# A Few From the New Guy      *small amount of skin*



## rickyracer25 (Mar 18, 2008)

Here's a few of my black and whites.... what do you guys think? 




Also mods I've read the rules and am pretty sure that the first photo will be ok, If need be though I can remove it please just let me know.


----------



## Big Bully (Mar 18, 2008)

Great pics, I really like the one of the girl running down the hallway.


----------



## DPW2007 (Mar 18, 2008)

Number three is awesome and dramatic. I really like it. Your portraits are good too but the last one sticks for me.

David


----------



## rickyracer25 (Mar 18, 2008)

Big Bully said:


> Great pics, I really like the one of the girl running down the hallway.


 

hey shes motw^:hail:

Now, thanks guys fo the kind words number three alway and I mean always gets people. Glad you like them!!


----------



## Puscas (Mar 18, 2008)

agreed on #3, that's a winner. 
Did you cut out the head in #2? It has a weird halo. Not to happy with that one.






pascal


----------



## rickyracer25 (Mar 18, 2008)

Puscas said:


> agreed on #3, that's a winner.
> Did you cut out the head in #2? It has a weird halo. Not to happy with that one.
> 
> 
> ...


 

hmmm nope I didn't cut out the head, thanks for your comments.


----------



## D3sh1 (Mar 18, 2008)

the last picture is the best !,
for sure


----------



## That One Guy (Mar 18, 2008)

heh, i gotta go with pic #1......just something about her big....:shock: uhem....eyes that gets my attention


----------



## rickyracer25 (Mar 19, 2008)

thanks again, I'm still working at it everday and learn that much more....


----------



## B-9 (Mar 23, 2008)

The last 2 are my fav's, the 2nd one is great! love the blue.


----------



## thatguyyoudontlike (Mar 23, 2008)

#3 is good.
The guy is a dork and ruins the photo. 
If the girl in #1 didn't have boobs she would be worthless.
She must be a stripper.

#3 is an awesome photo! great job


----------



## jols (Mar 23, 2008)

thatguyyoudontlike said:


> #3 is good.
> The guy is a dork and ruins the photo.
> If the girl in #1 didn't have boobs she would be worthless.
> She must be a stripper.
> ...


 
blimey that is harsh and not very nice or helpful.

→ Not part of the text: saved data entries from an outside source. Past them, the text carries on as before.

(* ===== verification/Compositor.v ===== *)
(** The compositor (src/gui/compositor.c, src/gui/compositor.h): the list of
    layers, ordered by type, and the dirty rectangles.

    A layer is named by the address that [kmalloc] returned for it; a layer that
    is not in the list is in [g_detached].  What is drawn for a region is given as
    a list of drawings; the pixels are those of Render. *)
From Stdlib Require Import Sorting.Sorted.
From S2P Require Import Prelude Render.

Definition LAYER_BACKGROUND : Z := 0.
Definition LAYER_DESKTOP : Z := 1.
Definition LAYER_WINDOW : Z := 2.
Definition LAYER_PANEL : Z := 3.
Definition LAYER_DOCK : Z := 4.
Definition LAYER_POPUP : Z := 5.
Definition LAYER_OVERLAY : Z := 6.
Definition MAX_DIRTY_RECTS : Z := 64.
Record layer_t := mk_layer { l_ptr : Z; l_id : Z; l_type : Z; l_bounds : rect_t; l_visible : bool; l_needs_redraw : bool }.
Record compositor := mk_compositor {
  fb_w : Z; fb_h : Z;              (** size of [g_main_fb] *)
  g_layers : list layer_t;         (** from [g_layers_head] on *)
  g_detached : list layer_t;
  g_next_layer_id : Z;
  g_dirty_rects : list rect_t
}.
Definition with_layers (l d : list layer_t) (s : compositor) : compositor := mk_compositor s.(fb_w) s.(fb_h) l d s.(g_next_layer_id) s.(g_dirty_rects).
Definition with_dirty (d : list rect_t) (s : compositor) : compositor := mk_compositor s.(fb_w) s.(fb_h) s.(g_layers) s.(g_detached) s.(g_next_layer_id) d.
Definition set_redraw (b : bool) (l : layer_t) : layer_t := mk_layer l.(l_ptr) l.(l_id) l.(l_type) l.(l_bounds) l.(l_visible) b.
Definition set_visible (b : bool) (l : layer_t) : layer_t := mk_layer l.(l_ptr) l.(l_id) l.(l_type) l.(l_bounds) b l.(l_needs_redraw).
Definition set_bounds (r : rect_t) (l : layer_t) : layer_t := mk_layer l.(l_ptr) l.(l_id) l.(l_type) r l.(l_visible) l.(l_needs_redraw).
Definition is_layer (p : Z) (l : layer_t) : bool := l.(l_ptr) =? p.
Definition update (p : Z) (f : layer_t -> layer_t) : list layer_t -> list layer_t := map (fun l => if is_layer p l then f l else l).
Definition update_layer (p : Z) (f : layer_t -> layer_t) (s : compositor) : compositor :=
  with_layers (update p f s.(g_layers)) (update p f s.(g_detached)) s.
Definition remove (p : Z) : list layer_t -> list layer_t := List.filter (fun l => negb (is_layer p l)).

I like all three but number three is the winner


----------



## Antarctican (Mar 23, 2008)

thatguyyoudontlike said:


> ..
> The guy is a dork and ruins the photo.
> If the girl in #1 didn't have boobs she would be worthless.
> She must be a stripper.


The above are very hurtful, unhelpful comments that have no place in a photo forum such as this.  I see you're a new member here, and think you should know such comments are inappropriate.


----------



## thatguyyoudontlike (Mar 23, 2008)

If it wasn't true it wouldn't be hurtful.
Stop being so sensitive.


----------



## jols (Mar 23, 2008)

thatguyyoudontlike said:


> If it wasn't true it wouldn't be hurtful.
> Stop being so sensitive.


 

I think you better quit while your ahead.

just try to be nice.

you never know you might like it and people then might likeyou.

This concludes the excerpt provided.